Exercise data:
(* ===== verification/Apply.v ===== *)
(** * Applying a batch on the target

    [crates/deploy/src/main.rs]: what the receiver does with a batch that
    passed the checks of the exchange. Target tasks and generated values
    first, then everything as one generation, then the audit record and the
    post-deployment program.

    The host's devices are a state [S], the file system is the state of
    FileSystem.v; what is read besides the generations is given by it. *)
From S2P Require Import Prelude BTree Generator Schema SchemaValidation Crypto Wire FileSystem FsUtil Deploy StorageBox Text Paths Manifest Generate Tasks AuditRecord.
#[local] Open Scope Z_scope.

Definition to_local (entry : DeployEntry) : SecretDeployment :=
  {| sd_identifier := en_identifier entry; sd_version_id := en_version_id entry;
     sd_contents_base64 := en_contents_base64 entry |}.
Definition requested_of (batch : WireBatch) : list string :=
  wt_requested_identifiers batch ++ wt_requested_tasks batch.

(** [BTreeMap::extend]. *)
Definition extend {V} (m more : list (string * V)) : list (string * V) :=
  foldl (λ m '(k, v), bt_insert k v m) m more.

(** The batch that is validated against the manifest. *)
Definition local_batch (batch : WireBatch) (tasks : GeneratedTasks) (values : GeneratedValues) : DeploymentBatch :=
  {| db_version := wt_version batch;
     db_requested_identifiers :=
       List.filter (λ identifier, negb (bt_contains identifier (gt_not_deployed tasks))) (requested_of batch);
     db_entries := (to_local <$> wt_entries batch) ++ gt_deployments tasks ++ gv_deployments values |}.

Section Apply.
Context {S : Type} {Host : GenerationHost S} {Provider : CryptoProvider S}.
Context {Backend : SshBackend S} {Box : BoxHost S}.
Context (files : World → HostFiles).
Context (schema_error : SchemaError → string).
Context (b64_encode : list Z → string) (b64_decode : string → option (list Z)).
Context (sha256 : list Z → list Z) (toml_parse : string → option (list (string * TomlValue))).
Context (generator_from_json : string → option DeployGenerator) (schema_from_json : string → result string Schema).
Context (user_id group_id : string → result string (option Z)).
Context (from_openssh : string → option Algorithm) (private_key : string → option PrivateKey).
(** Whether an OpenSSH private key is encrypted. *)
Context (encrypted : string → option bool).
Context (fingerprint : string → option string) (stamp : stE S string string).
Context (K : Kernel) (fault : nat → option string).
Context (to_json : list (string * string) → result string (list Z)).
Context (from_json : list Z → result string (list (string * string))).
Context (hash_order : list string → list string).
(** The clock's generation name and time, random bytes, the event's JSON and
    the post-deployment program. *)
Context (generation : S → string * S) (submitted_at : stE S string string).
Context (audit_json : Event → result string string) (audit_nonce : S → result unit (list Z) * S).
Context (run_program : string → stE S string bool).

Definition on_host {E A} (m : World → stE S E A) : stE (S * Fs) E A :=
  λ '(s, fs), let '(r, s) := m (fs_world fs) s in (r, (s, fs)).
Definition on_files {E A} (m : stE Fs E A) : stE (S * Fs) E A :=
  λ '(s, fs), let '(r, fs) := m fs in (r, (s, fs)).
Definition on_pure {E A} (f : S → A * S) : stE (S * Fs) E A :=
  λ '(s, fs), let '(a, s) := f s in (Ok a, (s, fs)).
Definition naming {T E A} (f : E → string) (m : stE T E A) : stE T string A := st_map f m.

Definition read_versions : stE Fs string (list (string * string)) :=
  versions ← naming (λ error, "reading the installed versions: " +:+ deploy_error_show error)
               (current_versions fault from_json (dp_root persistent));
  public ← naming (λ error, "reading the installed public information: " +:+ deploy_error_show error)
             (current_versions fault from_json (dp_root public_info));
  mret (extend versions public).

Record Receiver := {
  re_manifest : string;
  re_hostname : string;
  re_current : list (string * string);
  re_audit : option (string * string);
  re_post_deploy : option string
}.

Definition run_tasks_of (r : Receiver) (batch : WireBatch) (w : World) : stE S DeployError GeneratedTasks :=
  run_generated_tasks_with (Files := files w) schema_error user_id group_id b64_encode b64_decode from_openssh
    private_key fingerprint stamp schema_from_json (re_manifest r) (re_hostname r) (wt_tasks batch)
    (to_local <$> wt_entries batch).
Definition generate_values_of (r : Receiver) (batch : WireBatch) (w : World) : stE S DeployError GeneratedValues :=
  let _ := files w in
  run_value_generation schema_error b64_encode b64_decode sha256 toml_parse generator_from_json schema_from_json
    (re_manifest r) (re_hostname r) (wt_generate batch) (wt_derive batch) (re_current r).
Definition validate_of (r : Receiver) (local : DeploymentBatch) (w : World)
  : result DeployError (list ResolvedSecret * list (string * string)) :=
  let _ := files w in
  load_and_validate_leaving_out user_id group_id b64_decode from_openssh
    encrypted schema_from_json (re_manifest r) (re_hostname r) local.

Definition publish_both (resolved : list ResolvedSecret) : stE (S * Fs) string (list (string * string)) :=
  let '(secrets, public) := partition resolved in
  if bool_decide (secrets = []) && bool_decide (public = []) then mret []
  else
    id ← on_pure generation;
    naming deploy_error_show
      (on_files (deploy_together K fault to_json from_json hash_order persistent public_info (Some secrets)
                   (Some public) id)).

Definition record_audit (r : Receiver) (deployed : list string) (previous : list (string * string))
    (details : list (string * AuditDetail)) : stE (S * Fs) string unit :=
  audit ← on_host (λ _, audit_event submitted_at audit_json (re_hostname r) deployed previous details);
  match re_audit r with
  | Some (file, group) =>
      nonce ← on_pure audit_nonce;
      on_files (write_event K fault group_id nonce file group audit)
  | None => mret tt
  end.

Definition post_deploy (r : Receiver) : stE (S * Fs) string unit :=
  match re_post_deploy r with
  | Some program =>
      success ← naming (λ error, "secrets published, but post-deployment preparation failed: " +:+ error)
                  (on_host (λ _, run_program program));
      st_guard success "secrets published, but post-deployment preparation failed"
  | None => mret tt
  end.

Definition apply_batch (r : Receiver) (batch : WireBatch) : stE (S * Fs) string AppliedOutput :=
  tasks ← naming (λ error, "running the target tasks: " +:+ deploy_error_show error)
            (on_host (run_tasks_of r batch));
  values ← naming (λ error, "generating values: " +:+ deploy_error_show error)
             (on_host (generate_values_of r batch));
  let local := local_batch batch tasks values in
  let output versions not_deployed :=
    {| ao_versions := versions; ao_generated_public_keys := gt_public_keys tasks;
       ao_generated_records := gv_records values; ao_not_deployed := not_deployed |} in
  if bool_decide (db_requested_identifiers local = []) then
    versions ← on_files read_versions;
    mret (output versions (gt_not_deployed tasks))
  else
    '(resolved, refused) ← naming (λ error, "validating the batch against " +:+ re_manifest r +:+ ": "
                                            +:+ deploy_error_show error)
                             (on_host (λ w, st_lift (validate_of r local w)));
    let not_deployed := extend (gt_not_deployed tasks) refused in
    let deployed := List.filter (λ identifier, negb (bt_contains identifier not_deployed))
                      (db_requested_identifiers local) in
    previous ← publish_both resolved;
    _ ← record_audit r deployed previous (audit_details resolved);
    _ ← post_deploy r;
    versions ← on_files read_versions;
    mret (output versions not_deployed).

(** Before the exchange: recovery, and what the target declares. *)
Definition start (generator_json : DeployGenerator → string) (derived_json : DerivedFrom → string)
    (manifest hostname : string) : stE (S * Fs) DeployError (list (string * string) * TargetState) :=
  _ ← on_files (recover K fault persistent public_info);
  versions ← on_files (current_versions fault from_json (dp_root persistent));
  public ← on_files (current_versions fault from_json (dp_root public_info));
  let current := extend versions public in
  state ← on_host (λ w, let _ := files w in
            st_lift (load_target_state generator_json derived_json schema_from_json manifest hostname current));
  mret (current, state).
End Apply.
==
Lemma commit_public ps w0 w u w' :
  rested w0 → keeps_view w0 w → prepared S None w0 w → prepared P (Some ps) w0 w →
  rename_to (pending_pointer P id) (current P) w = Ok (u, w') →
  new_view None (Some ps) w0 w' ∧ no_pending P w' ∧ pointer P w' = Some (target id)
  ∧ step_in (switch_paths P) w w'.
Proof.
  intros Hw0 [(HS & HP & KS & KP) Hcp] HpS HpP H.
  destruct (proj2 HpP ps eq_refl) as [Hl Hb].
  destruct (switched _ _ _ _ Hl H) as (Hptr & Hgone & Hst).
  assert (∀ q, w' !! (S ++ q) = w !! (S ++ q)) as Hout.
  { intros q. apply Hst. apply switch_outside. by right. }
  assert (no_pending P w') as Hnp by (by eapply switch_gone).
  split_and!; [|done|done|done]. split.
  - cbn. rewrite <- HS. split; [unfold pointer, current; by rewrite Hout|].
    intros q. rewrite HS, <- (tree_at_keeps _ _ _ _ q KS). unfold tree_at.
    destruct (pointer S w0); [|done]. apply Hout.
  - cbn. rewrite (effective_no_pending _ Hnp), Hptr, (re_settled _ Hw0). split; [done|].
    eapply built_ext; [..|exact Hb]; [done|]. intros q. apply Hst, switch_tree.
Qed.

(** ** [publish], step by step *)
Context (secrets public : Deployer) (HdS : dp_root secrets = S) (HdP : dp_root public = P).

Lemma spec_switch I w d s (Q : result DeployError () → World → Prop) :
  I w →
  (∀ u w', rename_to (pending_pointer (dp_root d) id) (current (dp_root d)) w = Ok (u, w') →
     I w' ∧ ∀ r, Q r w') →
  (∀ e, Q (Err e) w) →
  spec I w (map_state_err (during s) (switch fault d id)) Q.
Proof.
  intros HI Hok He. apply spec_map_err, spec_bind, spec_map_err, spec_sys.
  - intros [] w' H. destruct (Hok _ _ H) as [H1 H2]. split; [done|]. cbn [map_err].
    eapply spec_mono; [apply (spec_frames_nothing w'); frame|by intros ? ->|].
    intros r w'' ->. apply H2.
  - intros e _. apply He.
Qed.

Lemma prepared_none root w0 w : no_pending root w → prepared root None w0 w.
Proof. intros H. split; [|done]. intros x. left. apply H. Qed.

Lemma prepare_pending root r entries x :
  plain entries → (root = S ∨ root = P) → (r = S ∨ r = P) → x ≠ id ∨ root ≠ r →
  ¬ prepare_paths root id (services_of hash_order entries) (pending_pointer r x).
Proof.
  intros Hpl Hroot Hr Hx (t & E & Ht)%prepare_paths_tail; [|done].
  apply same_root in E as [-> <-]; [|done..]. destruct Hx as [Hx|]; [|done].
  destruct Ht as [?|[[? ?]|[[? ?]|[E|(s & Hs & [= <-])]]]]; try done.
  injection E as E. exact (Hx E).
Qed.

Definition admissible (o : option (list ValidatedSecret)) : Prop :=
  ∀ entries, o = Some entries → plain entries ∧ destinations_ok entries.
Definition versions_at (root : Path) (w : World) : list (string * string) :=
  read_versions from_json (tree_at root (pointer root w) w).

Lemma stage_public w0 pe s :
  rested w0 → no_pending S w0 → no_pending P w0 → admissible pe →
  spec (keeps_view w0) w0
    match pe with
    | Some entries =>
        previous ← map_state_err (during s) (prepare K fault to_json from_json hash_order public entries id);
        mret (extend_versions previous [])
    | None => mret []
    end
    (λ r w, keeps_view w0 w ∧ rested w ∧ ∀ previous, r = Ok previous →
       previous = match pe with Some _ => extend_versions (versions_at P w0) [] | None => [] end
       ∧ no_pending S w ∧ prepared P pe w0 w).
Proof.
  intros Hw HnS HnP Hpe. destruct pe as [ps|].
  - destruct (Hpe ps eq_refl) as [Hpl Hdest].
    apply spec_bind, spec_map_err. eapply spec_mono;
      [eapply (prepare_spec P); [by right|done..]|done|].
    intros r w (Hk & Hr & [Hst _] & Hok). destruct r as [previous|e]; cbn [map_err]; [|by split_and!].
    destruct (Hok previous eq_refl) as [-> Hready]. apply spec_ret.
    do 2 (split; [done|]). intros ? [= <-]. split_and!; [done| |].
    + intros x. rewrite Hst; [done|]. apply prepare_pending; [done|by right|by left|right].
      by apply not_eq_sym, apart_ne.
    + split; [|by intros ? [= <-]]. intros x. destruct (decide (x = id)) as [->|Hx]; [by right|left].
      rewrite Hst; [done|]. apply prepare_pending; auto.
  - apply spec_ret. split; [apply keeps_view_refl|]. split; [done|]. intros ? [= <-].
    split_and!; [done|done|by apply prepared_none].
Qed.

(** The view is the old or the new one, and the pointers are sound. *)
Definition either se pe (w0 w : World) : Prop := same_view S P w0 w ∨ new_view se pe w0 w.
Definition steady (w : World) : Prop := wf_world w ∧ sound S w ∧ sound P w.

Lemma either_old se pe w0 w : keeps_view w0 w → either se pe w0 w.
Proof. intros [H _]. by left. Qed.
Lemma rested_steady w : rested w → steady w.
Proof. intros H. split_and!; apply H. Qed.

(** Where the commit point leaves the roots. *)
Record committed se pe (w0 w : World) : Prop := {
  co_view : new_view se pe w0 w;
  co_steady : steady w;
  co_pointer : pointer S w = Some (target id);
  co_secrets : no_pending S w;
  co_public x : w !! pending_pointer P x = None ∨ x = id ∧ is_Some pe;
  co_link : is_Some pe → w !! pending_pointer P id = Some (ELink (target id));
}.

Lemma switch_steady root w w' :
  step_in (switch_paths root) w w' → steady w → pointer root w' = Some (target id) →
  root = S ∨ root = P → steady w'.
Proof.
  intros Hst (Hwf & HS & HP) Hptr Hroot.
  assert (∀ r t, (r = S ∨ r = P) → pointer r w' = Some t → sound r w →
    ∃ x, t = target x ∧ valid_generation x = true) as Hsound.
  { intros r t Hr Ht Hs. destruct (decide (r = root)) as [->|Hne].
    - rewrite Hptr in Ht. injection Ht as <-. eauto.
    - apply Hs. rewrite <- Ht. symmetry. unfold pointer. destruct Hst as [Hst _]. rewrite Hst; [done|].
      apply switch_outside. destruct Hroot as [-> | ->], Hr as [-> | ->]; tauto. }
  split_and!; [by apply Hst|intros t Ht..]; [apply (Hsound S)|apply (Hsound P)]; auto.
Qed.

Task objective: Among the records above, extract exactly the lines from the line with "foldl (λ m '(k, v), bt_insert" to the line with "Context (K : Kernel)", both lines included, and leave out the rest.

Task output:
  foldl (λ m '(k, v), bt_insert k v m) m more.

(** The batch that is validated against the manifest. *)
Definition local_batch (batch : WireBatch) (tasks : GeneratedTasks) (values : GeneratedValues) : DeploymentBatch :=
  {| db_version := wt_version batch;
     db_requested_identifiers :=
       List.filter (λ identifier, negb (bt_contains identifier (gt_not_deployed tasks))) (requested_of batch);
     db_entries := (to_local <$> wt_entries batch) ++ gt_deployments tasks ++ gv_deployments values |}.

Section Apply.
Context {S : Type} {Host : GenerationHost S} {Provider : CryptoProvider S}.
Context {Backend : SshBackend S} {Box : BoxHost S}.
Context (files : World → HostFiles).
Context (schema_error : SchemaError → string).
Context (b64_encode : list Z → string) (b64_decode : string → option (list Z)).
Context (sha256 : list Z → list Z) (toml_parse : string → option (list (string * TomlValue))).
Context (generator_from_json : string → option DeployGenerator) (schema_from_json : string → result string Schema).
Context (user_id group_id : string → result string (option Z)).
Context (from_openssh : string → option Algorithm) (private_key : string → option PrivateKey).
(** Whether an OpenSSH private key is encrypted. *)
Context (encrypted : string → option bool).
Context (fingerprint : string → option string) (stamp : stE S string string).
Context (K : Kernel) (fault : nat → option string).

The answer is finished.